▶ **Work instruction**: Give the lines below again exactly, starting with the line that holds "by by rewrite !assignIdToObject_result." and going on through the line that holds "unfold mbind, M_bind, lift, gets, mret, M_ret".

"""

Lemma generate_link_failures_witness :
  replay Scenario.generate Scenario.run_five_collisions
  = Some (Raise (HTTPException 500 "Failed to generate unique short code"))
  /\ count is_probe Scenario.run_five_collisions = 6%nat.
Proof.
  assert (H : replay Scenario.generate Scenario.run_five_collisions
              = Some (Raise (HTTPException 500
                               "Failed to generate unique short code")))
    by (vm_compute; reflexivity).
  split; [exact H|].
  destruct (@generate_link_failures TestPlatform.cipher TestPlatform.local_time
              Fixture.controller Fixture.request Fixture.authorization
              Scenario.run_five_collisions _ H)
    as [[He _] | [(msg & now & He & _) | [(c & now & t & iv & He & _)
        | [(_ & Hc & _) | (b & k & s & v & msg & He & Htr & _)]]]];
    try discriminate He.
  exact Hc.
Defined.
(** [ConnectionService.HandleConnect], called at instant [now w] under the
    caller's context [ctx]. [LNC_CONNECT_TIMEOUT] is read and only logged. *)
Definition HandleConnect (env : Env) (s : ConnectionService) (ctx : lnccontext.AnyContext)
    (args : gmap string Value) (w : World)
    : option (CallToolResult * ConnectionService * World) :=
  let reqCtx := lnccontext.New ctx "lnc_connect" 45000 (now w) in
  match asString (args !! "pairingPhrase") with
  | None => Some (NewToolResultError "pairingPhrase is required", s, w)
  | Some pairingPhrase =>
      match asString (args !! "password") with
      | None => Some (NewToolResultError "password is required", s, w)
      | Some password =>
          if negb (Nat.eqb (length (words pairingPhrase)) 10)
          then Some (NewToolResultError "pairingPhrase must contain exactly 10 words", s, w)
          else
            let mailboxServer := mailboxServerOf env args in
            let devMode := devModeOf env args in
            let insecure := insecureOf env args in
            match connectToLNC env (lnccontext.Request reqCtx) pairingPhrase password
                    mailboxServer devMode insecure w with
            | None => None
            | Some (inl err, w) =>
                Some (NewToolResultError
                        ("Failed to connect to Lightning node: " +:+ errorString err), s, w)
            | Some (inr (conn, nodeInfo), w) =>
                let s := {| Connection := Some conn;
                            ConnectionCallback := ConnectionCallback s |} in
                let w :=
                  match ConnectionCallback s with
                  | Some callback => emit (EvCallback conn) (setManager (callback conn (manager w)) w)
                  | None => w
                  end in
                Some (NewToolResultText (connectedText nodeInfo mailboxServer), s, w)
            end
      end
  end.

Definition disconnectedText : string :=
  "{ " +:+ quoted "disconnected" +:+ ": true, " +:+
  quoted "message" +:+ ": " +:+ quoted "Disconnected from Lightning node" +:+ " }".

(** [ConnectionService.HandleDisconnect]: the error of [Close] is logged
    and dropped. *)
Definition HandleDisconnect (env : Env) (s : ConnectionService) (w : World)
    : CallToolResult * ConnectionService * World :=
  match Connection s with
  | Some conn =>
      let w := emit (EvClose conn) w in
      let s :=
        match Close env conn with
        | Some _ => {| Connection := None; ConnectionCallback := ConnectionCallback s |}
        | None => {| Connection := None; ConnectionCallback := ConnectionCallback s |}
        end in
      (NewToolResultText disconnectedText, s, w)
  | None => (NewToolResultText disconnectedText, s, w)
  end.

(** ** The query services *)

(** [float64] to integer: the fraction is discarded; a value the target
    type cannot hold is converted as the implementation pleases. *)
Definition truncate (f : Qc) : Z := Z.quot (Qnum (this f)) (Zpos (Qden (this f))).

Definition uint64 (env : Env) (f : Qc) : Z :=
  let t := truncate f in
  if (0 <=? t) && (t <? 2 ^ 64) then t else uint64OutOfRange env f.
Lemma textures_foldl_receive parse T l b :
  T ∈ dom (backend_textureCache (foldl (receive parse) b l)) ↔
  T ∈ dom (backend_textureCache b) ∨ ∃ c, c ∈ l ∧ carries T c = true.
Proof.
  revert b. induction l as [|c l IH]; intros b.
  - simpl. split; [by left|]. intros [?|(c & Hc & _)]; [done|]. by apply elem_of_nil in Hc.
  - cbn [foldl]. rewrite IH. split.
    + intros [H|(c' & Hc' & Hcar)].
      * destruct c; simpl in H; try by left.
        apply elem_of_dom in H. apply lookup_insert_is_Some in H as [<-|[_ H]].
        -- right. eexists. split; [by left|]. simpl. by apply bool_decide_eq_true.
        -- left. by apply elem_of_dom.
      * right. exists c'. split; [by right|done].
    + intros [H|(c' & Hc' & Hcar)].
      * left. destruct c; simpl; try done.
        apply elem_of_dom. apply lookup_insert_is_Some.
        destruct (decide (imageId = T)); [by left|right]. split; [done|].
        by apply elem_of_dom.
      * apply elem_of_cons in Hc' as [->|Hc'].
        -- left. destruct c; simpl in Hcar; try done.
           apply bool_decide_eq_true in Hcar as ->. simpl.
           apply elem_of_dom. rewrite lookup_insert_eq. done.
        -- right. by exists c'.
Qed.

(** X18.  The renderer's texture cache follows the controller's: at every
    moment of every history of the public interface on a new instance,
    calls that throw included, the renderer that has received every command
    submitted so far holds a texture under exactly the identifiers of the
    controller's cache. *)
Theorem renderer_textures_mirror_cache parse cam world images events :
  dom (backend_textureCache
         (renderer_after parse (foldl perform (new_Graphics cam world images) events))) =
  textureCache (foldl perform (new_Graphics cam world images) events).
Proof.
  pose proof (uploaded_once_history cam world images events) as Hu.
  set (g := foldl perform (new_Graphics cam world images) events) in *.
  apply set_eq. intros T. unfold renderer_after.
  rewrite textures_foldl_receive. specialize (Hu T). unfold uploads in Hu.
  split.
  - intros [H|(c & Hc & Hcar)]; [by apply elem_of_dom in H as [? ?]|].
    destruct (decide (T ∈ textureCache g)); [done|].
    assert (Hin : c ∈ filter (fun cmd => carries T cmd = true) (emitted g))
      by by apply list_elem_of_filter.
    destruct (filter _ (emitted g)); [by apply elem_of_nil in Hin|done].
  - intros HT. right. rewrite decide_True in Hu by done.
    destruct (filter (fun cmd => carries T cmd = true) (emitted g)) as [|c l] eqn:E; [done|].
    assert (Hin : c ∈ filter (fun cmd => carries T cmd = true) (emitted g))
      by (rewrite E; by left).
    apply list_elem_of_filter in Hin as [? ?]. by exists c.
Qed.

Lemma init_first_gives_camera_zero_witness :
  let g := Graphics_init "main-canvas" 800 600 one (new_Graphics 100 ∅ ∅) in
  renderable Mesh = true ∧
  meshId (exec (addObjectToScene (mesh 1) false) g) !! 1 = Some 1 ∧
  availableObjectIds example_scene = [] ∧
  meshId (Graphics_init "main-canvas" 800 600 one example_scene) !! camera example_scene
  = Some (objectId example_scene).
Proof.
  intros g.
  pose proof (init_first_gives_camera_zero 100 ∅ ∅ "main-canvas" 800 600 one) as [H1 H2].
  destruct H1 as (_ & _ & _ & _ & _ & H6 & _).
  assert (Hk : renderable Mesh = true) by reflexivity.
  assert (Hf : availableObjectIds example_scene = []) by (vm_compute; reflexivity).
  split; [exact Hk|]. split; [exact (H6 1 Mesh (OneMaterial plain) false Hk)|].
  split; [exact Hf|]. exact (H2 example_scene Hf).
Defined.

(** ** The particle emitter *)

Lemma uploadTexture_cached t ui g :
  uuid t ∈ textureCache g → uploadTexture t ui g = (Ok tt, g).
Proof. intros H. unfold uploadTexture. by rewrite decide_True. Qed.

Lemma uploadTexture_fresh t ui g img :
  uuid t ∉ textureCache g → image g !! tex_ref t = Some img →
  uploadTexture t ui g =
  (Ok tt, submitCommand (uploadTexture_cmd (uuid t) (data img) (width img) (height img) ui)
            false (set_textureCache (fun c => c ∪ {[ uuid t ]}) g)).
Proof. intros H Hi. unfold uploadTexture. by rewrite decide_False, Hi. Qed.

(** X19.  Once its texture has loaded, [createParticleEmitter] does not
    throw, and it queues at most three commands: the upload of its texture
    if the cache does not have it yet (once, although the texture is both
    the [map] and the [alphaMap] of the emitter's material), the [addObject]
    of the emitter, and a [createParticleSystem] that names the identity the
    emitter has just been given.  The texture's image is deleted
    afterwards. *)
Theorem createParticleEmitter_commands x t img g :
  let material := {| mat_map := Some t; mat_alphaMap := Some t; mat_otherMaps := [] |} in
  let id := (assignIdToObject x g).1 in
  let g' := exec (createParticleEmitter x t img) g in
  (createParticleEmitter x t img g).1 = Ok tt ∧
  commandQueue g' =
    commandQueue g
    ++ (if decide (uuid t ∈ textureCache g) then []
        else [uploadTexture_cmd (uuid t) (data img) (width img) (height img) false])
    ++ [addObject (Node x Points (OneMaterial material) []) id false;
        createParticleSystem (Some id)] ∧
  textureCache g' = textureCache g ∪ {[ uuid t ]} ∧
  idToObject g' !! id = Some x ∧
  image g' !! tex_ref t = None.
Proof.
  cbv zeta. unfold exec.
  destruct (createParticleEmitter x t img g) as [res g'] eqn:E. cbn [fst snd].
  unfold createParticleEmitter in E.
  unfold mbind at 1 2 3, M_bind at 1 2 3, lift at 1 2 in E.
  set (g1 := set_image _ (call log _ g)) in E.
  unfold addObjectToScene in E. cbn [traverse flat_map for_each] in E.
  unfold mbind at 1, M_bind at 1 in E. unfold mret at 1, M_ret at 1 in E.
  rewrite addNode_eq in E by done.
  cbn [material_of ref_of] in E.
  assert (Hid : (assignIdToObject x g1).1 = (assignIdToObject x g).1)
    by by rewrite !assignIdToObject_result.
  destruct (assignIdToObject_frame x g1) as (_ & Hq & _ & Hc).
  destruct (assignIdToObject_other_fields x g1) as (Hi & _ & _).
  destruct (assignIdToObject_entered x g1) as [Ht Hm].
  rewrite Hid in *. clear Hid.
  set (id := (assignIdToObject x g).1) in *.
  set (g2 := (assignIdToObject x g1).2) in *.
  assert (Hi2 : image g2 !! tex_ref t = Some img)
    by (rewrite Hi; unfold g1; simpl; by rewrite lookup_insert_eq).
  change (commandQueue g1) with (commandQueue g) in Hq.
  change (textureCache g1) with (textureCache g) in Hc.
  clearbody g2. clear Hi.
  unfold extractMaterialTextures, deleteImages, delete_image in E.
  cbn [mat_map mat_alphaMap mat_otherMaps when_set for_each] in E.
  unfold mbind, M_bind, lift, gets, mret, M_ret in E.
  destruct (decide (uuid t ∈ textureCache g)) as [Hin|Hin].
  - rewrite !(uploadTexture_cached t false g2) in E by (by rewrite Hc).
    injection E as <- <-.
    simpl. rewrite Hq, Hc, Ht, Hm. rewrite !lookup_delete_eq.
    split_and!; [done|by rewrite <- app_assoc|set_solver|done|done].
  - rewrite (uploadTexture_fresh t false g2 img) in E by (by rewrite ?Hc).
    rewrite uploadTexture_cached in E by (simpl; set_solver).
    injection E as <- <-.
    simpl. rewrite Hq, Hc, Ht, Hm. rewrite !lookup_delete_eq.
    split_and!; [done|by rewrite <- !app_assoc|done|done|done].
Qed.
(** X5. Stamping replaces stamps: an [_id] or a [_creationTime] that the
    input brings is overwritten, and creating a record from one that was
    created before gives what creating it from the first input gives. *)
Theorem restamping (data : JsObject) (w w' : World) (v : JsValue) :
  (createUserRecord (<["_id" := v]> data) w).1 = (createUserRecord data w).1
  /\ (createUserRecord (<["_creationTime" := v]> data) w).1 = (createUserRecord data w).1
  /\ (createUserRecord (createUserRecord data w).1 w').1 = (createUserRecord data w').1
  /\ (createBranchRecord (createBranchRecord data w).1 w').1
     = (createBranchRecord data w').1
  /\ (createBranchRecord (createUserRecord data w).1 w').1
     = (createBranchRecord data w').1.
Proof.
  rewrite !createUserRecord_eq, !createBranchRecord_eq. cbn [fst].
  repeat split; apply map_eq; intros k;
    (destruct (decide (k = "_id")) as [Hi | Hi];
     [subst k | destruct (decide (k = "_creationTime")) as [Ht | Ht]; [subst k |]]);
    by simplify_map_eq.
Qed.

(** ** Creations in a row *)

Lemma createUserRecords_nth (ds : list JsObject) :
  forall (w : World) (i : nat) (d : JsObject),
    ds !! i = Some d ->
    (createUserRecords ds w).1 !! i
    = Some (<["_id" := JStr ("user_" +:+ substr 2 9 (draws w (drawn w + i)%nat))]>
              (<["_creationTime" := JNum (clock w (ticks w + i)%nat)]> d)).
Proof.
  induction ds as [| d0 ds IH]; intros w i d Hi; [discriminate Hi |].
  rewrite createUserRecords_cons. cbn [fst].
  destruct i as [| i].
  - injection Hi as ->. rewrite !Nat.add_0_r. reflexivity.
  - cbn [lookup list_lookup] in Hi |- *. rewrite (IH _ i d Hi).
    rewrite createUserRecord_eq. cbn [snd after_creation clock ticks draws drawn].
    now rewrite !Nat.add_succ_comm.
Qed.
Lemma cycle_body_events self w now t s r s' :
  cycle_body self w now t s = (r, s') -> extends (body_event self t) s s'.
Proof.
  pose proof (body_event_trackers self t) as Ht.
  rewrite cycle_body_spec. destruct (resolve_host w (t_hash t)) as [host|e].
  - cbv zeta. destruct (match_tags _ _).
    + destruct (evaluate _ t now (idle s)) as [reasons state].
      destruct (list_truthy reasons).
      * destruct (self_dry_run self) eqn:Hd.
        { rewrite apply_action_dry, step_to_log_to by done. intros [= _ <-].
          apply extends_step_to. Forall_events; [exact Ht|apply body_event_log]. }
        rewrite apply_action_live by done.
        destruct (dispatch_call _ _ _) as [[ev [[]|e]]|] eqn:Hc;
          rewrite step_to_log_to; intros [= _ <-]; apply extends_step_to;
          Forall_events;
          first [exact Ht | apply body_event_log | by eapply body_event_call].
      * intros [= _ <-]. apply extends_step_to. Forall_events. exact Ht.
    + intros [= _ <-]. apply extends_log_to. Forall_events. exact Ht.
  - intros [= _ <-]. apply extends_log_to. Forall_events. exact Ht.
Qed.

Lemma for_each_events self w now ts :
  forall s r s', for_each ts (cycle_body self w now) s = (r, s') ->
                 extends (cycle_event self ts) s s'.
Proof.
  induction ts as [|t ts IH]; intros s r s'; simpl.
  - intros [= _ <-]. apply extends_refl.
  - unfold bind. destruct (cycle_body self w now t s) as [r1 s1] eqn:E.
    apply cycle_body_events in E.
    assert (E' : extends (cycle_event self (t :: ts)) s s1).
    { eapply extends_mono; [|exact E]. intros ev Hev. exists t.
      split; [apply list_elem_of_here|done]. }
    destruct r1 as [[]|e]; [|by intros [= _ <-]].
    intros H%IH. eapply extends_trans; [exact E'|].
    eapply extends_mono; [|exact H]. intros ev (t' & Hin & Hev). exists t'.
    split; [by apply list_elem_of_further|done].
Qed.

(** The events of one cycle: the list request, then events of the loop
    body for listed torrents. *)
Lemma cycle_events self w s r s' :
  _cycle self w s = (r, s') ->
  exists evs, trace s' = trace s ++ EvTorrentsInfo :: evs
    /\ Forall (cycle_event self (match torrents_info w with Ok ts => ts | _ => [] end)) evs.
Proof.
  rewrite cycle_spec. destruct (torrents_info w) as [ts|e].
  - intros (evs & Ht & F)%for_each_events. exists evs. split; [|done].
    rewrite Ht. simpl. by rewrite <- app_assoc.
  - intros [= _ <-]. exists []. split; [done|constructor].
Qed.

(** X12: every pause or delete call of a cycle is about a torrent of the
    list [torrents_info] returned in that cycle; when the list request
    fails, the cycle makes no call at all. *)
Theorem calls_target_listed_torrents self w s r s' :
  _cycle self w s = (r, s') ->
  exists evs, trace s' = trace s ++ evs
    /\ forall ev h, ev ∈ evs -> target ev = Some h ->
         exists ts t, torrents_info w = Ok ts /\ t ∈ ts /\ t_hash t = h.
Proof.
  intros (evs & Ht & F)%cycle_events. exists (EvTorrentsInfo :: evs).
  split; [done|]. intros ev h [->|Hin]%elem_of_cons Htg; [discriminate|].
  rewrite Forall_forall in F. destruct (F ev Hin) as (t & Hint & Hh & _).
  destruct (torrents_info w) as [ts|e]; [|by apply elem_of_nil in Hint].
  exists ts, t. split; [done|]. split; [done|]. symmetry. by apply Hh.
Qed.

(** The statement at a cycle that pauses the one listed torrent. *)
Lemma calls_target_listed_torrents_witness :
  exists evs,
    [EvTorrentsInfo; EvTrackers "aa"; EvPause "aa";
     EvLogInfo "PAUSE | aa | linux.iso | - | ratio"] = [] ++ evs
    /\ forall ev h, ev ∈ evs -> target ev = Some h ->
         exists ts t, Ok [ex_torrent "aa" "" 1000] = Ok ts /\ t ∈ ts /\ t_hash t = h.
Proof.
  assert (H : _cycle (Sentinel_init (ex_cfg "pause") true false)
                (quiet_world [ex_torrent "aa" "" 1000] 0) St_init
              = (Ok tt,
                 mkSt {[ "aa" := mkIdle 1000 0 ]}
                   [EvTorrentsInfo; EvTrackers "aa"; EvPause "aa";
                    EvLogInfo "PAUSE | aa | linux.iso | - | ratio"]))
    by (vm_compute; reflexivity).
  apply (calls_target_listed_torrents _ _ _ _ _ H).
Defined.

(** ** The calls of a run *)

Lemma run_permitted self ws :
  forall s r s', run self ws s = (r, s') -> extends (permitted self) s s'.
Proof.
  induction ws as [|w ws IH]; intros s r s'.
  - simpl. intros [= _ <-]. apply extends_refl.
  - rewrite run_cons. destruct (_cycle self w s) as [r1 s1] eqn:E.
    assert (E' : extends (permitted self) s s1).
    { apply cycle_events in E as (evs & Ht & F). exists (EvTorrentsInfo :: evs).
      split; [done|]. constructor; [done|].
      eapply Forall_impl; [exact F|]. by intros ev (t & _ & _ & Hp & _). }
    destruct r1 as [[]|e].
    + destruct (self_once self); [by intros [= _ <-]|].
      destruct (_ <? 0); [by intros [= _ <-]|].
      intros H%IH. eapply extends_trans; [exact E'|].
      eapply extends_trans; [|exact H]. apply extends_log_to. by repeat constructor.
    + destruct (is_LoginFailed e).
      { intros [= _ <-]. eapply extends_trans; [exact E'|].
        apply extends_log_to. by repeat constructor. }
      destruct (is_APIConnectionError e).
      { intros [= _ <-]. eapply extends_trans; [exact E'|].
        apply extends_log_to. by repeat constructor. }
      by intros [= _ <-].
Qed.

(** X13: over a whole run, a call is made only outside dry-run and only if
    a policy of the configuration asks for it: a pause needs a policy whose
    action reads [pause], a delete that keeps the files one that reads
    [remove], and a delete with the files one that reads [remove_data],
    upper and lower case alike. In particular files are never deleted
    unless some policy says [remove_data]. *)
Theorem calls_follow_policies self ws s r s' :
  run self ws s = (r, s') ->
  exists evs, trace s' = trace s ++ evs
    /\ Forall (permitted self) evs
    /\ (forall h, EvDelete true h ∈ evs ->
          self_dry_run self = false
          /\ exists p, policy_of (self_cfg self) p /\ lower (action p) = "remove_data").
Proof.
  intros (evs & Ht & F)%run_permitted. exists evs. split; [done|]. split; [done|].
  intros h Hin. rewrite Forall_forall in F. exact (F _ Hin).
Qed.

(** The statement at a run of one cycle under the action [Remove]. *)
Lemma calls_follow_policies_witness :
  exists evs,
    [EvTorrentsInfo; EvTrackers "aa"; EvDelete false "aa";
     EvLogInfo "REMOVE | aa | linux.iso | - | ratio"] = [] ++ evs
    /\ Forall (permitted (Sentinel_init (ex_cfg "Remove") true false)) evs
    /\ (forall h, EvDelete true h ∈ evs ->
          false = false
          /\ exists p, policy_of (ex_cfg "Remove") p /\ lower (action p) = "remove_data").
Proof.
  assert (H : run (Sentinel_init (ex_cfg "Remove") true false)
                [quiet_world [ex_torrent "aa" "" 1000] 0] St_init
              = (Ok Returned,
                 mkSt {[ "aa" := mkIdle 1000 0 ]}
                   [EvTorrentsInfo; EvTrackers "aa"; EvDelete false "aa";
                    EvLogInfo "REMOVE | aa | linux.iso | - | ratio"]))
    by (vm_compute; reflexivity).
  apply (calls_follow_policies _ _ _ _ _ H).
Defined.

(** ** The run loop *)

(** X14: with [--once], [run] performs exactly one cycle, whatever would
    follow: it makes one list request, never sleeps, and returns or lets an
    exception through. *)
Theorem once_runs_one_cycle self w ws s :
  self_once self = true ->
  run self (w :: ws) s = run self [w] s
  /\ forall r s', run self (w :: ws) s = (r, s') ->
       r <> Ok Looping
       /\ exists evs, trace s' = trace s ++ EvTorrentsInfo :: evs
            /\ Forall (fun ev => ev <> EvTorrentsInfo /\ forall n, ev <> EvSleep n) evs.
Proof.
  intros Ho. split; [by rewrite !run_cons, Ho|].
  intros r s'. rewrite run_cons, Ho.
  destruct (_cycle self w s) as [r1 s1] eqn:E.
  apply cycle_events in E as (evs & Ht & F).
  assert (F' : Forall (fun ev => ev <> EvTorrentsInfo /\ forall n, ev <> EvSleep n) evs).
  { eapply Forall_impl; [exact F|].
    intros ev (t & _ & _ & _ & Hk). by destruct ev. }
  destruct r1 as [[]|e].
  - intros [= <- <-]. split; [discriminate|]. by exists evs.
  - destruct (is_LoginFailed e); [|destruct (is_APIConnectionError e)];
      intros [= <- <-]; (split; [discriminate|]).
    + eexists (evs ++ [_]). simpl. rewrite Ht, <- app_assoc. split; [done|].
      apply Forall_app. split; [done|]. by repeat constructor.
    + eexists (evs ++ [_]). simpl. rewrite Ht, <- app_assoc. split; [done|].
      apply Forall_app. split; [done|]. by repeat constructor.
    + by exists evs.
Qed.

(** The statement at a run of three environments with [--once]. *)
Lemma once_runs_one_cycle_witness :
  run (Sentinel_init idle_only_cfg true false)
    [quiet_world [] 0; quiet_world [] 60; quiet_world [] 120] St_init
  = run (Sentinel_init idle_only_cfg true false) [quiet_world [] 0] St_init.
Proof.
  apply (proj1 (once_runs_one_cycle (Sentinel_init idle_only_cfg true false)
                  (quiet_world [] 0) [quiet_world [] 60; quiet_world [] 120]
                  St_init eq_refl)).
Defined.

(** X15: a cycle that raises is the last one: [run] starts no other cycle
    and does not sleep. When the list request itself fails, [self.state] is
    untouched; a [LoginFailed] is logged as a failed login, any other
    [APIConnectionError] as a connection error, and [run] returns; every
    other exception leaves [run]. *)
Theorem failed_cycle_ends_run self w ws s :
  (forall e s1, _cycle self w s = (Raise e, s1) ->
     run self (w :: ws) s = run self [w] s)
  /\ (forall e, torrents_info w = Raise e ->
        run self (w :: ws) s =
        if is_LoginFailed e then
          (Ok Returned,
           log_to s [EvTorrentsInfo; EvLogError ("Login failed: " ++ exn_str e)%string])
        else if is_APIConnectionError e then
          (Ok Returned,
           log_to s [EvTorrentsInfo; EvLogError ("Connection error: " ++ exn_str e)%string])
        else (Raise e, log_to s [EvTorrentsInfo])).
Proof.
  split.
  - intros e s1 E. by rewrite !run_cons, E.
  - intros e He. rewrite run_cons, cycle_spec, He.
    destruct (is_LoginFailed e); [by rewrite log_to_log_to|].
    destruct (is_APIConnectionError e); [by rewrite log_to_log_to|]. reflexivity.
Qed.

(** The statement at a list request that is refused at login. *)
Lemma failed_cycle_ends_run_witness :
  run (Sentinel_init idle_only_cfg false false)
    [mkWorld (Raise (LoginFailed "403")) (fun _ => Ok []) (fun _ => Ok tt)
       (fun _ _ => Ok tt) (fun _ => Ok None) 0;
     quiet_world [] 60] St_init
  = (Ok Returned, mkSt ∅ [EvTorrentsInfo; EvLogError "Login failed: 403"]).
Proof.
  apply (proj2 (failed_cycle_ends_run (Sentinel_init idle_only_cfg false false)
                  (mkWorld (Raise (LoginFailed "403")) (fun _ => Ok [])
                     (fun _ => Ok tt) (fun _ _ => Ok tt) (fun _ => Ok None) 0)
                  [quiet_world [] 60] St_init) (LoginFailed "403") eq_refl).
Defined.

"""

▶ **Solution to this exercise**:
    by by rewrite !assignIdToObject_result.
  destruct (assignIdToObject_frame x g1) as (_ & Hq & _ & Hc).
  destruct (assignIdToObject_other_fields x g1) as (Hi & _ & _).
  destruct (assignIdToObject_entered x g1) as [Ht Hm].
  rewrite Hid in *. clear Hid.
  set (id := (assignIdToObject x g).1) in *.
  set (g2 := (assignIdToObject x g1).2) in *.
  assert (Hi2 : image g2 !! tex_ref t = Some img)
    by (rewrite Hi; unfold g1; simpl; by rewrite lookup_insert_eq).
  change (commandQueue g1) with (commandQueue g) in Hq.
  change (textureCache g1) with (textureCache g) in Hc.
  clearbody g2. clear Hi.
  unfold extractMaterialTextures, deleteImages, delete_image in E.
  cbn [mat_map mat_alphaMap mat_otherMaps when_set for_each] in E.
  unfold mbind, M_bind, lift, gets, mret, M_ret in E.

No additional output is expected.